Le 21 septembre 2006, lors des treizièmes journées mondiales Alzheimer, le Premier ministre alors en fonction, Dominique De Villepin s’est engagé « à agir, à franchir une nouvelle étape » en faisant de la lutte contre la maladie d’Alzheimer la grande cause nationale 2007 ainsi que le souhaitait l’association France Alzheimer. Cette maladie est une atteinte neuro-dégénérative irréversible qui connaît une croissance exponentielle et qui touche déjà 860 000 personnes en France. Cette pathologie nécessite un encadrement, une information et une formation spécifique destinée tout autant au grand public et aux familles qu’aux personnels de santé. C’est pourquoi le Premier ministre avait souhaité une réponse « évolutive et adaptées » selon trois axes :

  • organiser une formation spécifique des intervenants ;
  • accroître le nombre de lits dans les établissements spécialisés ;
  • affecter des crédits plus important à la recherche fondamentale et aux applications pratiques.

Au nom du collectif Alzheimer grande cause nationale, l’association France Alzheimer s’est tournée vers l’agence Saatchi & Saatchi qui avait déjà soutenu l’association en 2004, pour imaginer une campagne de communication sur la maladie.

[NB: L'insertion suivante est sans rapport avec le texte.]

Lemma step_dequeue m g f q' p i idle waited batch held pushed taken lost :
  world_ok (World (Sys m g) batch held pushed taken lost) -> flows g !! i = Some f ->
  flow_buffer_dequeue (fc_queue f) None waited = Returns (FB_OK, q', Some p, idle) ->
  world_ok (World (Sys m (with_flow_queue i q' g)) batch (held ++ [p]) pushed (taken ++ [(i, p)]) lost).
Proof.
  intros H Hf E. pose proof (mo_queue _ (wo_mgr _ H) _ _ Hf) as Hq.
  unfold flow_buffer_dequeue in E. rewrite dequeue_locked_spec in E.
  destruct (try_dequeue_cases (fc_queue f) Hq)
    as [(_ & _ & Ed)|[(_ & _ & Ed)|(x & q1 & Hi & Ed & Hok & Hc & Hs)]]; rewrite Ed in E; try done.
  simplify_eq. by apply (step_take_front m g f q' [p] i).
Qed.

(** ** Ownership changes outside the queues *)

Lemma step_memory m m' g batch held held' pushed taken lost ps :
  world_ok (World (Sys m g) batch held pushed taken lost) ->
  owned (World (Sys m g) batch held pushed taken lost) ≡ₚ
    ps ++ owned (World (Sys m' g) batch held' pushed taken lost) ->
  owns m' (owned (World (Sys m' g) batch held' pushed taken lost)) ->
  same_packets m m' (owned (World (Sys m' g) batch held' pushed taken lost)) ->
  world_ok (World (Sys m' g) batch held' pushed taken lost).
Proof.
  intros [H1 H2 H3 H4 H5 H6] Hp Ho Hs. wsimpl. split; wsimpl; try done.
  - intros i p Hin. rewrite (flow_of_same m m' _ p Hs); [by apply H4|].
    apply (pending_in_all g i p H1) in Hin. unfold owned; wsimpl. set_solver.
  - intros i Hi. specialize (H5 i Hi). unfold in_system in *; wsimpl.
    rewrite (on_flow_same m m' _ i _ Hs); [done|]. unfold owned; wsimpl. set_solver.
Qed.

Lemma owned_held m m' g batch h1 p h2 pushed taken lost :
  owned (World (Sys m g) batch (h1 ++ p :: h2) pushed taken lost) ≡ₚ
  p :: owned (World (Sys m' g) batch (h1 ++ h2) pushed taken lost).
Proof.
  unfold owned; wsimpl. rewrite !app_assoc. symmetry. apply Permutation_middle.
Qed.

Lemma step_free m m' g p h1 h2 batch pushed taken lost :
  world_ok (World (Sys m g) batch (h1 ++ p :: h2) pushed taken lost) ->
  packet_free (Some p) m = Some (tt, m') ->
  world_ok (World (Sys m' g) batch (h1 ++ h2) pushed taken lost).
Proof.
  intros H E. pose proof (wo_owns _ H) as Ho. wsimpl. rewrite (owned_held m m') in Ho.
  destruct (packet_free_owned _ _ _ Ho) as (m1 & E1 & _ & Ho1 & Hs1). rewrite E1 in E. simplify_eq.
  eapply (step_memory m m' g batch (h1 ++ p :: h2) (h1 ++ h2) pushed taken lost [p]); try done.
  apply owned_held.
Qed.

(** A flow whose metrics and pacing state change. *)
Lemma same_flow_views g i f f' :
  flows g !! i = Some f -> same_flow f f' ->
  let g' := set_flows (<[i := f']> (flows g)) g in
  forall j, queue_of g' j = queue_of g j /\ drops_of g' j = drops_of g j /\ closed_of g' j = closed_of g j.
Proof.
  intros Hf Hs g' j. destruct (same_flow_target _ _ Hs) as (Eq & Ed & _). unfold queue_of, drops_of, closed_of, g'; simpl.
  destruct (decide (j = i)) as [->|Hne]; [|by rewrite list_lookup_insert_ne].
  rewrite list_lookup_insert_eq, Hf by (by eapply lookup_lt_Some). by rewrite Eq, Ed.
Qed.

Lemma step_handle encode clock sleeps writes idle relays out m g p i f v f' s' h1 h2 batch pushed taken lost :
  world_ok (World (Sys m g) batch (h1 ++ p :: h2) pushed taken lost) ->
  flows g !! i = Some f -> target_ok (Wk m relays out) f ->
  handle_one encode clock sleeps writes f p idle (Wk m relays out) = Some (Ended (v, f'), s') ->
  world_ok (World (Sys (wk_mem s') (set_flows (<[i := f']> (flows g)) g)) batch (h1 ++ h2) pushed taken lost).
Proof.
  intros H Hf Ht E. pose proof (wo_owns _ H) as Ho. pose proof (wo_mgr _ H) as Hg. wsimpl.
  rewrite (owned_held m (wk_mem s')) in Ho.
  destruct (handle_one_rest encode (Wk m relays out) f p _ clock sleeps writes idle v f' s' Ho Ht E) as (Hsf & Ho1 & Hs1).
  assert (H1 : world_ok (World (Sys (wk_mem s') g) batch (h1 ++ h2) pushed taken lost)).
  { eapply (step_memory m (wk_mem s') g batch (h1 ++ p :: h2) (h1 ++ h2) pushed taken lost [p]); try done.
    apply owned_held. }
  pose proof (same_flow_views g i f f' Hf Hsf) as Hv. pose proof (wo_mixed _ H) as Hm. wsimpl.
  eapply step_quiet; try done.
  - apply mgr_ok_flow; [done|]. destruct (same_flow_target _ _ Hsf) as (-> & _). by apply (mo_queue _ Hg i).
  - intros j. unfold pending, deferred_of; simpl. by destruct (Hv j) as (-> & _).
  - intros j. by destruct (Hv j) as (_ & -> & _).
  - intros j. by destruct (Hv j) as (_ & _ & ->).
Qed.
(** X16. The array that [csv_to_json] writes has one element for each
    row of the file after the first that is not empty, in the order of
    the file; the first row is consumed whatever it holds, and a file of
    no line or of one row gives an empty array. *)
Theorem csv_to_json_elements `{FloatOps} (lines : list string)
    (rows : list (list string)) :
  Csv.rows ";" lines = Ok rows ->
  csv_to_json lines = mapM json_entry_of_row (filter nonempty_row (tl rows)) /\
  (forall out, csv_to_json lines = Ok out ->
     List.length out = List.length (filter nonempty_row (tl rows))) /\
  ((List.length rows <= 1)%nat -> csv_to_json lines = Ok []).
Proof.
  intros E.
  assert (A : csv_to_json lines
              = mapM json_entry_of_row (filter nonempty_row (tl rows))).
  { destruct rows as [|first rest]; [|now apply (csv_to_json_first_row lines first)].
    unfold csv_to_json.
    rewrite (csv_fold_rows ";" json_body lines Csv.reset (false, []) _ E).
    reflexivity. }
  split; [exact A|]. split.
  - intros out Eo. rewrite A in Eo. clear A E.
    revert out Eo. generalize (filter nonempty_row (tl rows)).
    induction l as [|r l IH]; intros out Eo; simpl in Eo.
    + now inversion Eo.
    + apply bind_ok in Eo. destruct Eo as (b & _ & Eo).
      apply bind_ok in Eo. destruct Eo as (bs & Ebs & Eo).
      inversion Eo. simpl. now rewrite (IH bs Ebs).
  - intros L. rewrite A. destruct rows as [|r [|r' rows]]; simpl in L;
      try reflexivity. lia.
Qed.
(** C7, amended: once the loop has started and has been left, the channel
    close is invoked, once, and nothing was closed before it. If its reply
    is normal the connection close follows, once, and the status is 0 when
    that reply is normal too and 1, after a diagnostic, when it is not. If
    the reply to the channel close is not normal the process writes the
    diagnostic and ends with status 1, the connection close not invoked. *)
Theorem shutdown_after_loop (es : Z -> string) (environ : gmap string string)
    (b : broker) :
  ConsumeMessage ∈ (run es environ b).2 ->
  (run es environ b).1 <> Blocked ->
  exists before,
    (forall e, e ∈ before -> ~ close_event e)
    /\ (reply_type (channel_close_reply b) = AMQP_RESPONSE_NORMAL ->
        reply_type (connection_close_reply b) = AMQP_RESPONSE_NORMAL ->
        run es environ b
        = (Exited 0,
           before ++ [ChannelClose 1 AMQP_REPLY_SUCCESS;
                      ConnectionClose AMQP_REPLY_SUCCESS; DestroyConnection]))
    /\ (reply_type (channel_close_reply b) = AMQP_RESPONSE_NORMAL ->
        reply_type (connection_close_reply b) <> AMQP_RESPONSE_NORMAL ->
        run es environ b
        = (Exited 1,
           before ++ [ChannelClose 1 AMQP_REPLY_SUCCESS;
                      ConnectionClose AMQP_REPLY_SUCCESS;
                      Stderr ("closing connection: "
                              +:+ report (classify es (connection_close_reply b))
                              +:+ LF)]))
    /\ (reply_type (channel_close_reply b) <> AMQP_RESPONSE_NORMAL ->
        run es environ b
        = (Exited 1,
           before ++ [ChannelClose 1 AMQP_REPLY_SUCCESS;
                      Stderr ("closing channel: "
                              +:+ report (classify es (channel_close_reply b))
                              +:+ LF)])).
Proof.
  rewrite run_course.
  course_cases; unfold died; intros Hin Hend;
    try (exfalso; elems; discriminate);
    try (exfalso; apply Hend; reflexivity);
    reflect_hyps;
    match goal with
    | c : BrokerConfig |- _ =>
        exists ([NewConnection; TcpSocketNew; SocketOpen (host c) (port c);
                 Login "/" 0 131072 0 AMQP_SASL_METHOD_PLAIN (username c) (password c);
                 ChannelOpen 1; GetRpcReply;
                 QueueDeclare 1 (mk_bytes (queueName c)) 1 0 0 1 []; GetRpcReply;
                 BasicConsume 1 (mk_bytes (queueName c)) amqp_empty_bytes 0 1 0 [];
                 GetRpcReply] ++ loop_events (deliveries b))
    end;
    (split; [|split; [|split]]);
    try (intros e He [(ch & code & ->)|(code & ->)]; elems;
         try discriminate; loop_elem He; discriminate);
    try (intros; contradiction);
    try (intros; simpl; rewrite <- ?app_assoc; reflexivity).
Qed.
(** * Hero-SMS client: the response protocol layer

    A shallow embedding of [src/client.ts] and [src/errors.ts]: the
    classification of a raw response body ([checkForErrors], [request]) and
    the decoding of the text endpoints ([getBalance], [getNumber],
    [getStatus]).  The HTTP exchange is replaced by its result: every
    endpoint takes the [response.data] value the transport resolved with.

    Layout: [JS] holds the language primitives the client calls (strings,
    numbers, [parseFloat], [parseInt], [split], [startsWith], the two regular
    expressions), [Errors] is errors.ts, [Client] is client.ts. *)

From Stdlib Require Import List String Ascii Bool NArith ZArith Lia.
From Stdlib Require Import Floats.SpecFloat.
Import ListNotations.

(* ------------------------------------------------------------------------ *)
(** * The JavaScript primitives used by the client *)

Module JS.

(** A string is a sequence of UTF-16 code units. *)
Definition jsstring := list N.

(** A literal of the source text (ASCII) as a string value. *)
Definition str (s : string) : jsstring :=
  map N_of_ascii (list_ascii_of_string s).

(** [a === b] on strings. *)
Fixpoint strict_eq (a b : jsstring) : bool :=
  match a, b with
  | [], [] => true
  | x :: a', y :: b' => (x =? y)%N && strict_eq a' b'
  | _, _ => false
  end.

(** [s.startsWith(prefix)]. *)
Fixpoint startsWith (s prefix : jsstring) {struct prefix} : bool :=
  match prefix with
  | [] => true
  | p :: prefix' =>
      match s with
      | [] => false
      | c :: s' => (c =? p)%N && startsWith s' prefix'
      end
  end.

(** [s.split(sep)] for a separator of one code unit: the fields between the
    separators, in order; [cur] is the field being read, reversed. *)
Fixpoint split_from (sep : N) (cur : jsstring) (s : jsstring) : list jsstring :=
  match s with
  | [] => [rev cur]
  | c :: s' =>
      if (c =? sep)%N then rev cur :: split_from sep [] s'
      else split_from sep (c :: cur) s'
  end.

Definition split (s : jsstring) (sep : N) : list jsstring :=
  split_from sep [] s.

Definition colon : N := 58.

(** [x || d] where [x] is a string or [undefined]: the empty string and
    [undefined] are the two falsy cases. *)
Definition or_else (x : option jsstring) (d : jsstring) : jsstring :=
  match x with
  | Some (c :: s) => c :: s
  | _ => d
  end.

(** ** Character classes *)

Definition isDigit (c : N) : bool := (48 <=? c)%N && (c <=? 57)%N.

Definition digitValue (c : N) : Z := Z.of_N c - 48.

(** LineTerminator: LF, CR, LS, PS. *)
Definition isLineTerminator (c : N) : bool :=
  (c =? 10)%N || (c =? 13)%N || (c =? 8232)%N || (c =? 8233)%N.

(** WhiteSpace (TAB, VT, FF, ZWNBSP and the space separators) or
    LineTerminator: what [parseFloat] and [parseInt] skip at the start. *)
Definition isStrWhiteSpaceChar (c : N) : bool :=
  (c =? 9)%N || (c =? 11)%N || (c =? 12)%N || (c =? 32)%N || (c =? 160)%N
  || (c =? 5760)%N || ((8192 <=? c)%N && (c <=? 8202)%N)
  || (c =? 8239)%N || (c =? 8287)%N || (c =? 12288)%N || (c =? 65279)%N
  || isLineTerminator c.

(** The regular expression atom [.] (no [s] flag). *)
Definition dot (c : N) : bool := negb (isLineTerminator c).

(** The longest prefix whose code units satisfy [p], and what follows it. *)
Fixpoint span (p : N -> bool) (s : jsstring) : jsstring * jsstring :=
  match s with
  | [] => ([], [])
  | c :: s' =>
      if p c then let '(a, b) := span p s' in (c :: a, b) else ([], s)
  end.

Fixpoint dropWhile (p : N -> bool) (s : jsstring) : jsstring :=
  match s with
  | [] => []
  | c :: s' => if p c then dropWhile p s' else s
  end.

(** ** Numbers

    A Number is an IEEE 754 binary64 value: [spec_float] at precision 53
    and maximal exponent 1024 (one NaN, signed zeros and infinities). *)

Definition number := spec_float.
Definition prec : Z := 53.
Definition emax : Z := 1024.

Definition NaN : number := S754_nan.

(** The Number for the mathematical value [(-1)^neg * m * 10^e], rounded to
    nearest, ties to even.  For a negative exponent the quotient
    [m / 10^-e] is taken with enough bits and its remainder located, as in
    the division of two floats. *)
Definition roundDecimal (neg : bool) (m : Z) (e : Z) : number :=
  match m with
  | Zpos p =>
      match e with
      | Zneg k =>
          let '(q, e', l) :=
            SFdiv_core_binary prec emax (Zpos p) 0 (Z.pow_pos 10 k) 0 in
          binary_round_aux prec emax neg q e' l
      | _ =>
          match (Zpos p * 10 ^ e)%Z with
          | Zpos v => binary_round prec emax neg v 0
          | _ => S754_zero neg
          end
      end
  | _ => S754_zero neg
  end.

(** The Number for a mathematical integer. *)
Definition ofInteger (neg : bool) (m : Z) : number := roundDecimal neg m 0.

(** The mathematical value of a run of decimal digits. *)
Definition digitsValue (ds : jsstring) : Z :=
  fold_left (fun acc c => acc * 10 + digitValue c)%Z ds 0%Z.

(** An optional sign: whether it is [-], and the text after it. *)
Definition readSign (s : jsstring) : bool * jsstring :=
  match s with
  | c :: s' =>
      if (c =? 43)%N then (false, s')
      else if (c =? 45)%N then (true, s')
      else (false, s)
  | [] => (false, s)
  end.

(** ExponentPart, when present and complete: [e] or [E], an optional sign
    and at least one digit.  Otherwise the exponent is 0. *)
Definition readExponent (s : jsstring) : Z :=
  match s with
  | c :: s' =>
      if (c =? 101)%N || (c =? 69)%N then
        let '(neg, s'') := readSign s' in
        match fst (span isDigit s'') with
        | [] => 0%Z
        | ds => if neg then (- digitsValue ds)%Z else digitsValue ds
        end
      else 0%Z
  | [] => 0%Z
  end.

(** The longest prefix that is a StrUnsignedDecimalLiteral, as a Number of
    sign [neg]; NaN when there is none. *)
Definition readUnsignedDecimal (neg : bool) (s : jsstring) : number :=
  if startsWith s (str "Infinity") then S754_infinity neg
  else
    let '(ip, r1) := span isDigit s in
    if startsWith r1 (str ".") then
      let '(fp, r2) := span isDigit (tl r1) in
      match ip, fp with
      | [], [] => NaN
      | _, _ =>
          roundDecimal neg (digitsValue (ip ++ fp))
                       (readExponent r2 - Z.of_nat (List.length fp))
      end
    else
      match ip with
      | [] => NaN
      | _ => roundDecimal neg (digitsValue ip) (readExponent r1)
      end.

(** [parseFloat(s)]: skip leading white space, then read the longest prefix
    that is a StrDecimalLiteral. *)
Definition parseFloat (s : jsstring) : number :=
  let '(neg, s') := readSign (dropWhile isStrWhiteSpaceChar s) in
  readUnsignedDecimal neg s'.

(** [parseInt(s, 10)]: skip leading white space, an optional sign, then the
    longest run of decimal digits; NaN when the run is empty. *)
Definition parseInt10 (s : jsstring) : number :=
  let '(neg, s') := readSign (dropWhile isStrWhiteSpaceChar s) in
  match fst (span isDigit s') with
  | [] => NaN
  | ds => ofInteger neg (digitsValue ds)
  end.

(** ** Regular expressions

    The two patterns of the client are sequences of pattern characters and
    capturing groups [(C+)] over a character class [C]; [+] is greedy and
    gives characters back when what follows fails. *)

Inductive RegExpNode :=
| Char (c : N)
| PlusGroup (cls : N -> bool).

Definition RegExp := list RegExpNode.

(** [(C+)] followed by the continuation [k]: the longest run first, then
    shorter ones; [cur] is the run read so far, reversed.  The result is the
    list of captures, this group's first. *)
Fixpoint greedy (cls : N -> bool) (k : jsstring -> option (list jsstring))
                (cur : jsstring) (s : jsstring) : option (list jsstring) :=
  match s with
  | [] => None
  | c :: s' =>
      if cls c then
        match greedy cls k (c :: cur) s' with
        | Some caps => Some caps
        | None =>
            match k s' with
            | Some caps => Some (rev (c :: cur) :: caps)
            | None => None
            end
        end
      else None
  end.

(** A match of the pattern starting exactly at the head of [s]. *)
Fixpoint matchAt (r : RegExp) (s : jsstring) : option (list jsstring) :=
  match r with
  | [] => Some []
  | Char c :: r' =>
      match s with
      | [] => None
      | x :: s' => if (x =? c)%N then matchAt r' s' else None
      end
  | PlusGroup cls :: r' => greedy cls (matchAt r') [] s
  end.

(** [s.match(r)] for a pattern without the [g] flag: the leftmost match,
    as its captures [match[1]], [match[2]], ...; [None] is [null]. *)
Fixpoint String_match (s : jsstring) (r : RegExp) : option (list jsstring) :=
  match matchAt r s with
  | Some caps => Some caps
  | None =>
      match s with
      | [] => None
      | _ :: s' => String_match s' r
      end
  end.

Definition literal (s : string) : RegExp := map Char (str s).

(** Values of the language, as far as the transport can produce them. *)
#[local] Unset Elimination Schemes.
Inductive JSValue :=
| VUndefined
| VNull
| VBoolean (b : bool)
| VNumber (n : number)
| VString (s : jsstring)
| VArray (items : list JSValue)
| VObject (props : list (jsstring * JSValue)).
#[local] Set Elimination Schemes.

(** [typeof v === 'string']. *)
Definition typeof_string (v : JSValue) : bool :=
  match v with
  | VString _ => true
  | _ => false
  end.

End JS.

(* ------------------------------------------------------------------------ *)
(** * errors.ts *)

Module Errors.
Import JS.

(** The class an error object was built by: its prototype and its [name]. *)
Inductive ErrorClass :=
| HeroSMSErrorClass
| NoNumbersErrorClass
| AuthenticationErrorClass
| ActivationNotFoundErrorClass
| EarlyCancelErrorClass
| WrongMaxPriceErrorClass
| BannedErrorClass.

(** A message: a string, or a string followed by the rendering of a Number
    (the template [`...${minimumPrice}`]; the digits the rendering produces
    are not expanded here). *)
Inductive Message :=
| Msg (s : jsstring)
| MsgNumber (s : jsstring) (n : number).

Record HeroSMSError := mkHeroSMSError {
  name : ErrorClass;
  code : jsstring;
  message : Message;
  rawResponse : jsstring;
  minimumPrice : option number;
  bannedUntil : option jsstring
}.

Definition new_HeroSMSError (code : jsstring) (message : jsstring)
                            (rawResponse : jsstring) : HeroSMSError :=
  mkHeroSMSError HeroSMSErrorClass code (Msg message) rawResponse None None.

Definition new_NoNumbersError (rawResponse : jsstring) : HeroSMSError :=
  mkHeroSMSError NoNumbersErrorClass (str "NO_NUMBERS")
    (Msg (str "No numbers available for the requested service and country"))
    rawResponse None None.

Definition new_AuthenticationError (code : jsstring) (rawResponse : jsstring)
  : HeroSMSError :=
  let message :=
    if strict_eq code (str "NO_KEY") then str "API key is missing"
    else str "API key is invalid" in
  mkHeroSMSError AuthenticationErrorClass code (Msg message) rawResponse
                 None None.

Definition new_ActivationNotFoundError (rawResponse : jsstring)
  : HeroSMSError :=
  mkHeroSMSError ActivationNotFoundErrorClass (str "NO_ACTIVATION")
    (Msg (str "Activation not found")) rawResponse None None.

Definition new_EarlyCancelError (rawResponse : jsstring) : HeroSMSError :=
  mkHeroSMSError EarlyCancelErrorClass (str "EARLY_CANCEL_DENIED")
    (Msg (str "Cannot cancel activation within the first 2 minutes"))
    rawResponse None None.

Definition new_WrongMaxPriceError (rawResponse : jsstring)
                                  (minimumPrice : number) : HeroSMSError :=
  mkHeroSMSError WrongMaxPriceErrorClass (str "WRONG_MAX_PRICE")
    (MsgNumber (str "Maximum price is too low. Minimum price: ") minimumPrice)
    rawResponse (Some minimumPrice) None.
(** * The code-run agent: configuration rewriting and sandboxed execution

    A shallow embedding of [api/coderun-agent/agent.py]:
    - [replace_ibm_quantum_config], the rewriter of the "IBM Quantum Config"
      part of a code buffer,
    - [execute_python_code], the sandbox that runs a buffer through [exec]
      and captures what it writes,
    - [run_program], the handler of [POST /run];
    and of [api/codegen-agent/regex-extractor.py], the script that
    collects the fenced Python blocks of a text.

    Python text is modelled by [string]: every character is a code point
    below 256.  On such text the classes used by the patterns of the agent
    ([\d], [.], [[^']], [[^}]]) are exactly the ones defined below.
    Dictionaries are [gmap]s with string keys; a function that may raise
    returns a sum whose left side is the exception. *)

From stdpp Require Import base option list gmap strings.
From Stdlib Require Import Ascii String Arith Lia DecimalString.

Open Scope string_scope.

(* stdpp keeps [simpl] from unfolding the append of strings; the proofs
   below compute with it. *)
Arguments String.append !s1 s2 : simpl nomatch.

(** ** Python strings *)

Module Py.

Definition NL : string := String "010" "".
Definition DQ : string := String "034" "".

(** [s.startswith(p)] *)
Fixpoint startswith (p s : string) : bool :=
  match p, s with
  | EmptyString, _ => true
  | String a p', String b s' => Ascii.eqb a b && startswith p' s'
  | String _ _, EmptyString => false
  end.

(** [s[n:]] *)
Fixpoint drop (n : nat) (s : string) : string :=
  match n, s with
  | S k, String _ s' => drop k s'
  | _, _ => s
  end.

(** [s[:n]] *)
Fixpoint take (n : nat) (s : string) : string :=
  match n, s with
  | S k, String c s' => String c (take k s')
  | _, _ => ""
  end.

(** [sub in s] *)
Fixpoint str_in (sub s : string) : bool :=
  startswith sub s ||
  match s with
  | String _ s' => str_in sub s'
  | EmptyString => false
  end.

(** [sep.join(l)] *)
Fixpoint join (sep : string) (l : list string) : string :=
  match l with
  | [] => ""
  | [x] => x
  | x :: l' => x ++ sep ++ join sep l'
  end.

(** [''.join(l)] *)
Definition concat (l : list string) : string := foldr String.append "" l.
(** How many of the calls satisfy [p]. *)
Fixpoint count (p : GitOp -> bool) (t : list Event) : nat :=
  match t with
  | [] => O
  | EGit op _ :: t' => if p op then S (count p t') else count p t'
  | _ :: t' => count p t'
  end.

(** The first statement of the [catch] block: [error] reached the
    top-level handler. *)
Definition caught (error : JsError) : Event :=
  EConsole Error SynchronizationError (Some error).

Definition isCaught (e : Event) : bool :=
  match e with
  | EConsole Error SynchronizationError (Some _) => true
  | _ => false
  end.

Definition isSave (e : Event) : bool :=
  match e with ESaveData _ => true | _ => false end.

(** A notice or a status-bar text that speaks of the stash. *)
Definition mentionsStash (e : Event) : bool :=
  match e with
  | ENotice n _ => Js.includes "stash" (Js.toLowerCase (Notification.text n))
  | EStatusBar text => Js.includes "stash" (Js.toLowerCase text)
  | _ => false
  end.

(** The flag discipline of a trace: effects with the flag down, then
    effects with the flag up, then effects with the flag down again, and
    every git call among those with the flag up. *)
Definition SingleFlight (t : Trace) : Prop :=
  exists before during afterwards,
    t = (before ++ during ++ afterwards)%list /\
    Forall (fun o => fst o = false /\ isGit (snd o) = false) before /\
    Forall (fun o => fst o = true) during /\
    Forall (fun o => fst o = false /\ isGit (snd o) = false) afterwards.

Fixpoint released (t : Trace) : bool :=
  match t with
  | [] => true
  | (flag, e) :: t' => negb flag && negb (isGit e) && released t'
  end.

Fixpoint held (t : Trace) : bool :=
  match t with
  | [] => true
  | (true, _) :: t' => held t'
  | (false, e) :: t' => negb (isGit e) && released t'
  end.

Fixpoint idle (t : Trace) : bool :=
  match t with
  | [] => true
  | (false, e) :: t' => negb (isGit e) && idle t'
  | (true, _) :: t' => held t'
  end.

(** ** What each part of the [try] block can emit *)

(** [syncVault_commit] makes only its own git calls and never writes the
    [catch] block's diagnostic. *)
Definition commit_event (e : Event) : bool :=
  match e with
  | EGit op _ => inCommit op
  | _ => negb (isCaught e)
  end.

La campagne 2007 déclinée en film tv, spot radio et visuels presse et affichage vise à changer l’image de la maladie et à interpeller les français sur cette pathologie. Le thème central de cette campagne est le principal symptôme de la maladie d’Alzheimer : la perte de mémoire. Le film produit par Première Heure et réalisé par Alexis Ferrebeuf montre un mariage. Dans les scènes réalisées dans des couleurs vives les mariés se disent « oui » et sont heureux, mais des scènes sombres surgissent, les époux sont attaqués par un groupe de personne, puis séparés, la mariée se retrouve seule au milieu des décombre de la salle de mariage de la mairie. Puis on voie une dame âgée, atteinte de la maladie d’Alzheimer, assise sur un banc au côté de son mari avec le regard vide. Les scènes violentes représentaient le souvenir de son mariage que la maladie lui arrache. Ce clip a été diffusé sur toutes les chaînes publiques mais aussi sur M6 et sur la chaîne parlementaire. Dans le spot radio produit par WAM la voie grave d’un homme répète cinq fois de façon lancinante « Plus d’un million de français sont touchés par la maladie d’Alzheimer » pour enfin annoncer « vous risquez de l’oublier. » Le caractère répétitif du spot met l’auditeur mal à l’aise, le nombre de personnes atteintes de la maladie est répété plusieurs fois afin de souligner l’ampleur du fléau. Ce spot a été diffusé par France Info, France Inter et Radio Bleue. Enfin les visuels diffusés par le groupe Prisma Presse ont été conçus par le photographe Yann Le Pape. Ils représentent trois photos différentes encadrées soigneusement mais devant lesquelles se trouvent des grillages ou des stores, il n’est plus possible d’y avoir accès, comme la personne atteinte de la maladie d’Alzheimer est privée de ses souvenirs.